WHAT YOU HAVE TO DO: Among the records that follow, set down only the lines from the one containing "(** The route" to the one containing "GET_genres_genreName genreName =>", both included, exactly.

*** DATASET RECORDS Section Begins ***

Definition get_home (_ : Ctx) : Promise unit :=
  res_send 200 "Hello, welcome to myFlix App.".

Definition get_documentation (_ : Ctx) : Promise unit :=
  respond 200 (File "/public/documentation.html").

Definition get_movies (_ : Ctx) : Promise unit :=
  catch_ (then_ Movies_find (λ movies, res_json 200 (JsonMovies movies)))
         (λ err, res_send 500 ("Error: " +:+ err)).

Definition get_users (_ : Ctx) : Promise unit :=
  catch_ (then_ Users_find (λ users, res_json 200 (JsonUsers users)))
         (λ err, throw ReferenceError).

Definition get_movies_title (title : string) (_ : Ctx) : Promise unit :=
  catch_ (then_ (Movies_findOne (by_Title title))
                (λ movie, res_json 200 (json_movie movie)))
         (λ err, res_send 500 ("Error" +:+ err)).

Definition get_users_Username (Username : string) (_ : Ctx) : Promise unit :=
  catch_ (then_ (Users_findOne (by_userName (Some Username)))
                (λ user, res_json 200 (json_user user)))
         (λ err, throw ReferenceError).

Definition get_genres_genreName (genreName : string) (_ : Ctx) : Promise unit :=
  catch_ (then_ (Movies_findOne (by_Genre_Name genreName))
                (λ movie, match movie with
                          | Some m => res_json 200 (JsonGenre (Genre m))
                          | None => throw (TypeError "Genre")
                          end))
         (λ err, res_send 500 ("Error" +:+ err)).

Definition get_directors_Name (Name : string) (_ : Ctx) : Promise unit :=
  catch_ (then_ (Movies_findOne (by_Director_Name Name))
                (λ movie, match movie with
                          | Some m => res_json 200 (JsonDirector (Director m))
                          | None => throw (TypeError "Director")
                          end))
         (λ err, res_send 500 ("Error" +:+ err)).

(** The chains of [app.post("/users", [...], ...)], in the order given. *)
Definition post_users_checks : list ValidationChain :=
  [ isLength_min 5 (check "userName" "Username is required");
    isAlphanumeric
      (check "userName"
             "Username contains non alphanumeric characters - not allowed.");
    isEmpty (not_ (check "password" "Password is required"));
    addValidator (validator_isEmail env)
      (check "email" "Email does not appear to be valid") ].

Definition post_users (ctx : Ctx) : Promise unit :=
  let b := body (req ctx) in
  match errors ctx with
  | _ :: _ => res_json 422 (JsonErrors (errors ctx))
  | [] =>
      let hashedPassword := hashPassword env <$> b !! "password" in
      catch_
        (then_ (Users_findOne (by_userName (b !! "userName")))
           (λ user,
              match user with
              | Some _ =>
                  res_send 400 (js_string (b !! "userName") +:+ "already exists")
              | None =>
                  catch_
                    (then_ (Users_create
                              {| userName := b !! "userName";
                                 password := hashedPassword;
                                 email := b !! "email";
                                 Birthday := b !! "Birthday";
                                 FavoriteMovies := [] |})
                           (λ user, res_json 201 (JsonUser user)))
                    (λ error, res_send 500 ("Error: " +:+ error))
              end))
        (λ error, res_send 500 ("Error: " +:+ error))
  end.

Definition put_users_Username (Username : string) (ctx : Ctx) : Promise unit :=
  let b := body (req ctx) in
  node_callback
    (Users_findOneAndUpdate (by_userName (Some Username))
       (set_profile (b !! "userName") (b !! "password") (b !! "email")
                    (b !! "birthday")))
    (λ err updatedUser,
       match err with
       | Some e => res_send 500 ("Error: " +:+ e)
       | None => res_json 200 (json_user updatedUser)
       end).

Definition post_favoriteMovies (userName MovieID : string) (_ : Ctx)
  : Promise unit :=
  node_callback
    (Users_findOneAndUpdate (by_userName (Some userName))
       (push_FavoriteMovies MovieID))
    (λ err updatedUser,
       match err with
       | Some e => res_send 500 ("Error: " +:+ e)
       | None => res_json 200 (json_user updatedUser)
       end).

Definition delete_users_userName (userName : string) (_ : Ctx) : Promise unit :=
  catch_ (then_ (Users_findOneAndRemove (by_userName (Some userName)))
                (λ user, match user with
                         | None => res_send 400 (userName +:+ " was not found")
                         | Some _ => res_send 200 (userName +:+ " was deleted")
                         end))
         (λ err, res_send 500 ("Error" +:+ err)).

Definition delete_movies_title (userName title : string) (_ : Ctx)
  : Promise unit :=
  node_callback
    (Users_findOneAndUpdate (by_userName (Some userName))
       (pull_FavoriteMovies title))
    (λ err updatedUser,
       match err with
       | Some e => res_send 500 ("Error" +:+ e)
       | None => res_json 200 (json_user updatedUser)
       end).

(** The callback shared by [/users/favorites/:userName] and
    [/users/favoriteMovies/:userName]. *)
Definition get_favorites (userName : string) (_ : Ctx) : Promise unit :=
  catch_ (then_ (Users_findOne (by_userName (Some userName)))
                (λ user, match user with
                         | Some u => res_json 200 (JsonStrings (FavoriteMovies u))
                         | None => throw (TypeError "FavoriteMovies")
                         end))
         (λ error, res_send 500 ("Error: " +:+ error)).

Definition get_secreturl (_ : Ctx) : Promise unit :=
  res_send 200 "This content is top SECRET".

(** The route registered after the error handler; the documents of this
    file have no path [FavouriteMovies]. *)
Definition put_userName_MovieID (userName MovieID : string) (_ : Ctx)
  : Promise unit :=
  catch_ (then_ (Users_findOneAndUpdate (by_Username userName)
                   (push_FavouriteMovies MovieID))
                (λ user, match user with
                         | Some _ => res_json 200 JsonUndefined
                         | None => throw (TypeError "FavouriteMovies")
                         end))
         (λ error, res_send 500 ("Error: " +:+ error)).

(** ** The route table *)

(** What is registered on a route between the path and the end of the
    [app.METHOD] call. *)
Inductive Middleware :=
| passport_authenticate_jwt
| validation (c : ValidationChain)
| callback (h : Ctx → Promise unit).

Definition stack (r : Route) : list Middleware :=
  match r with
  | GET_home => [callback get_home]
  | GET_documentation => [callback get_documentation]
  | GET_movies => [passport_authenticate_jwt; callback get_movies]
  | GET_users => [passport_authenticate_jwt; callback get_users]
  | GET_movies_title title =>
      [passport_authenticate_jwt; callback (get_movies_title title)]
  | GET_users_Username Username =>
      [passport_authenticate_jwt; callback (get_users_Username Username)]
  | GET_genres_genreName genreName =>
      [passport_authenticate_jwt; callback (get_genres_genreName genreName)]
  | GET_directors_Name Name =>
      [passport_authenticate_jwt; callback (get_directors_Name Name)]
  | POST_users => (validation <$> post_users_checks) ++ [callback post_users]
  | PUT_users_Username Username =>
      [passport_authenticate_jwt; callback (put_users_Username Username)]
  | POST_users_userName_favoriteMovies_MovieID userName MovieID =>
      [passport_authenticate_jwt; callback (post_favoriteMovies userName MovieID)]
  | DELETE_users_userName userName =>
      [passport_authenticate_jwt; callback (delete_users_userName userName)]
  | DELETE_users_userName_movies_title userName title =>
      [callback (delete_movies_title userName title)]
  | GET_users_favorites_userName userName =>
      [passport_authenticate_jwt; callback (get_favorites userName)]
  | GET_users_favoriteMovies_userName userName =>
      [passport_authenticate_jwt; callback (get_favorites userName)]
  | GET_secreturl => [callback get_secreturl]
  | PUT_users_userName_MovieID userName MovieID =>
      [passport_authenticate_jwt; callback (put_userName_MovieID userName MovieID)]
  end.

*** DATASET RECORDS Section Ends ***

TASK OUTPUT:
(** The route registered after the error handler; the documents of this
    file have no path [FavouriteMovies]. *)
Definition put_userName_MovieID (userName MovieID : string) (_ : Ctx)
  : Promise unit :=
  catch_ (then_ (Users_findOneAndUpdate (by_Username userName)
                   (push_FavouriteMovies MovieID))
                (λ user, match user with
                         | Some _ => res_json 200 JsonUndefined
                         | None => throw (TypeError "FavouriteMovies")
                         end))
         (λ error, res_send 500 ("Error: " +:+ error)).

(** ** The route table *)

(** What is registered on a route between the path and the end of the
    [app.METHOD] call. *)
Inductive Middleware :=
| passport_authenticate_jwt
| validation (c : ValidationChain)
| callback (h : Ctx → Promise unit).

Definition stack (r : Route) : list Middleware :=
  match r with
  | GET_home => [callback get_home]
  | GET_documentation => [callback get_documentation]
  | GET_movies => [passport_authenticate_jwt; callback get_movies]
  | GET_users => [passport_authenticate_jwt; callback get_users]
  | GET_movies_title title =>
      [passport_authenticate_jwt; callback (get_movies_title title)]
  | GET_users_Username Username =>
      [passport_authenticate_jwt; callback (get_users_Username Username)]
  | GET_genres_genreName genreName =>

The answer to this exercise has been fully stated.